The problem: For the entries that follow, restate word for word the line containing "quiet w (put_rows T_users (update_where", the line containing "#[export] Hint Extern 1 (respects quiet (db_update_indexed", and every line that lies between them.

=-=-=-=-=

(* ===== verification/Service.v ===== *)
(** The running service: requests are served, queued jobs are worked off, time
    passes and Redis comes and goes. Most of it leaves accounts' standing
    (identity, role, status), sessions and staff invitations alone; the rest
    is treated operation by operation in the files on its invariants. *)
From S2P Require Import Prelude JsLib Crypto Schema Effects Platform Config Messaging Tokens Revocation Users Sessions Access Billing Auth AuthController AuthSessions Guards Subscriptions LeadFinderBilling Webhooks Apollo Taxonomy Leads ApolloSearch Dto MailTemplate MailWorkers Campaign ResendWebhook Outreach Admin AdminController Controllers Api.
Import Guards.

(** ** Steps *)

(** The jobs of the workers. *)
Inductive job :=
| JEmail (j : email_job)
| JBulkEmail (j : email_job)
| JStripe (e : stripe_event)
| JApollo (j : apollo_job)
| JRenewal (name : string)
| JCampaign (name : string).

Section service.
Context {cfg : config} `{Entropy, Argon2, Jwt, Totp, Aead, UAParser, GeoipLite, StripeApi, StripeSignature}.
Context `{ApolloApi, ClaudeApi, LocalTime, Collation, CsvStringify, IsEmail, IsUrl, IsUUID, Resend}.
Context (key : list Z).

Definition run_job (j : job) : M unit :=
  match j with
  | JEmail j => EmailWorker.process j
  | JBulkEmail j => BulkEmail.process j
  | JStripe e => Webhooks.process e
  | JApollo j => ApolloSearch.process j
  | JRenewal name => Renewal.process name
  | JCampaign name => Campaign.process name
  end.

(** One step of the service, its requests restricted to [allowed] ones. *)
Inductive service_step (allowed : world → Api.route → Prop) : world → world → Prop :=
| step_request req r w : allowed w r → service_step allowed w (Api.served key req r w)
| step_job j w : service_step allowed w (after (run_job j) w)
| step_time t up w : w_now w ≤ t → service_step allowed w (put_redis_up up (put_now t w)).
(** Finitely many steps. *)
Definition service_run (allowed : world → Api.route → Prop) : relation world := rtc (service_step allowed).
End service.

(** ** What most of the service leaves alone *)
Definition same_standing (u u' : user) : Prop :=
  u_id u' = u_id u ∧ u_role u' = u_role u ∧ u_status u' = u_status u.
#[export] Instance same_standing_preorder : PreOrder same_standing.
Proof. split; [by intros u|]. intros u1 u2 u3 (?&?&?) (?&?&?). unfold same_standing. split_and!; congruence. Qed.

Definition quiet (w w' : world) : Prop :=
  (∀ k, option_Forall2 same_standing (db_users (w_db w) !! k) (db_users (w_db w') !! k)) ∧
  db_sessions (w_db w') = db_sessions (w_db w) ∧
  db_adminAccessInvites (w_db w') = db_adminAccessInvites (w_db w) ∧
  w_now w' = w_now w.
#[export] Instance quiet_preorder : PreOrder quiet.
Proof.
  split.
  - intros w. repeat split. intros k. reflexivity.
  - intros w1 w2 w3 (K1&?&?&?) (K2&?&?&?). split; [intros k; specialize (K1 k); specialize (K2 k); by etrans|repeat split; congruence].
Qed.
Lemma quiet_eq w w' :
  db_users (w_db w') = db_users (w_db w) → db_sessions (w_db w') = db_sessions (w_db w) →
  db_adminAccessInvites (w_db w') = db_adminAccessInvites (w_db w) → w_now w' = w_now w → quiet w w'.
Proof. intros E1 E2 E3 E4. split; [intros k; rewrite E1; reflexivity|by split_and!]. Qed.
Lemma quiet_rollback w w' : quiet w w' → quiet w (put_db (w_db w) w').
Proof. intros (_ & _ & _ & ?). by apply quiet_eq. Qed.
#[export] Hint Extern 1 (quiet _ _) => apply quiet_eq; reflexivity : presh.
#[export] Hint Resolve quiet_rollback : presh.

Lemma quiet_insert k (u u' : user) w :
  db_users (w_db w) !! k = Some u → same_standing u u' →
  quiet w (put_rows T_users (<[k := u']> (db_users (w_db w))) w).
Proof.
  intros Hu Hs. split; [|by split_and!]. intros j. cbn. destruct (decide (j = k)) as [->|].
  - rewrite Hu, lookup_insert_eq. by constructor.
  - rewrite lookup_insert_ne by done. reflexivity.
Qed.
Lemma update_quiet k f : (∀ u, same_standing u (f u)) → respects quiet (db_update T_users k f).
Proof.
  intros Hf w. destruct (db_update _ _ _ w) as [[r|e] w'] eqn:E.
  - apply db_update_inv in E as (u & Hu & _ & ->). by eapply quiet_insert.
  - by apply db_update_err in E as [-> _].
Qed.
Lemma update_indexed_quiet k f : (∀ u, same_standing u (f u)) → respects quiet (db_update_indexed T_users k f).
Proof.
  intros Hf w. destruct (db_update_indexed _ _ _ w) as [[r|e] w'] eqn:E.
  - apply db_update_indexed_inv in E as (u & Hu & _ & _ & ->). by eapply quiet_insert.
  - by apply db_update_indexed_err in E as ->.
Qed.
Lemma quiet_where P f w : (∀ u, same_standing u (f u)) →
  quiet w (put_rows T_users (update_where P f (db_users (w_db w))) w).
Proof.
  intros Hf. split; [|by split_and!]. intros k. cbn. rewrite lookup_update_where.
  destruct (db_users (w_db w) !! k) as [u|]; constructor. destruct (P u); [apply Hf|reflexivity].
Qed.
Lemma update_many_quiet P f : (∀ u, same_standing u (f u)) → respects quiet (db_update_many T_users P f).
Proof. intros Hf w. by apply quiet_where. Qed.
Lemma update_many_indexed_quiet P f :
  (∀ u, same_standing u (f u)) → respects quiet (db_update_many_indexed T_users P f).
Proof.
  intros Hf w. unfold db_update_many_indexed. cbv zeta. destruct (any_conflict _ _ _); cbn; [reflexivity|].
  by apply quiet_where.
Qed.
#[export] Hint Extern 1 (respects quiet (db_update T_users _ _)) =>
  apply update_quiet; by intros ? : steph.
#[export] Hint Extern 1 (respects quiet (db_update_indexed T_users _ _)) =>
  apply update_indexed_quiet; by intros ? : steph.
#[export] Hint Extern 1 (respects quiet (db_update_many T_users _ _)) =>
  apply update_many_quiet; by intros ? : steph.
#[export] Hint Extern 1 (respects quiet (db_update_many_indexed T_users _ _)) =>
  apply update_many_indexed_quiet; by intros ? : steph.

=-=-=-=-=

Result:
  quiet w (put_rows T_users (update_where P f (db_users (w_db w))) w).
Proof.
  intros Hf. split; [|by split_and!]. intros k. cbn. rewrite lookup_update_where.
  destruct (db_users (w_db w) !! k) as [u|]; constructor. destruct (P u); [apply Hf|reflexivity].
Qed.
Lemma update_many_quiet P f : (∀ u, same_standing u (f u)) → respects quiet (db_update_many T_users P f).
Proof. intros Hf w. by apply quiet_where. Qed.
Lemma update_many_indexed_quiet P f :
  (∀ u, same_standing u (f u)) → respects quiet (db_update_many_indexed T_users P f).
Proof.
  intros Hf w. unfold db_update_many_indexed. cbv zeta. destruct (any_conflict _ _ _); cbn; [reflexivity|].
  by apply quiet_where.
Qed.
#[export] Hint Extern 1 (respects quiet (db_update T_users _ _)) =>
  apply update_quiet; by intros ? : steph.
#[export] Hint Extern 1 (respects quiet (db_update_indexed T_users _ _)) =>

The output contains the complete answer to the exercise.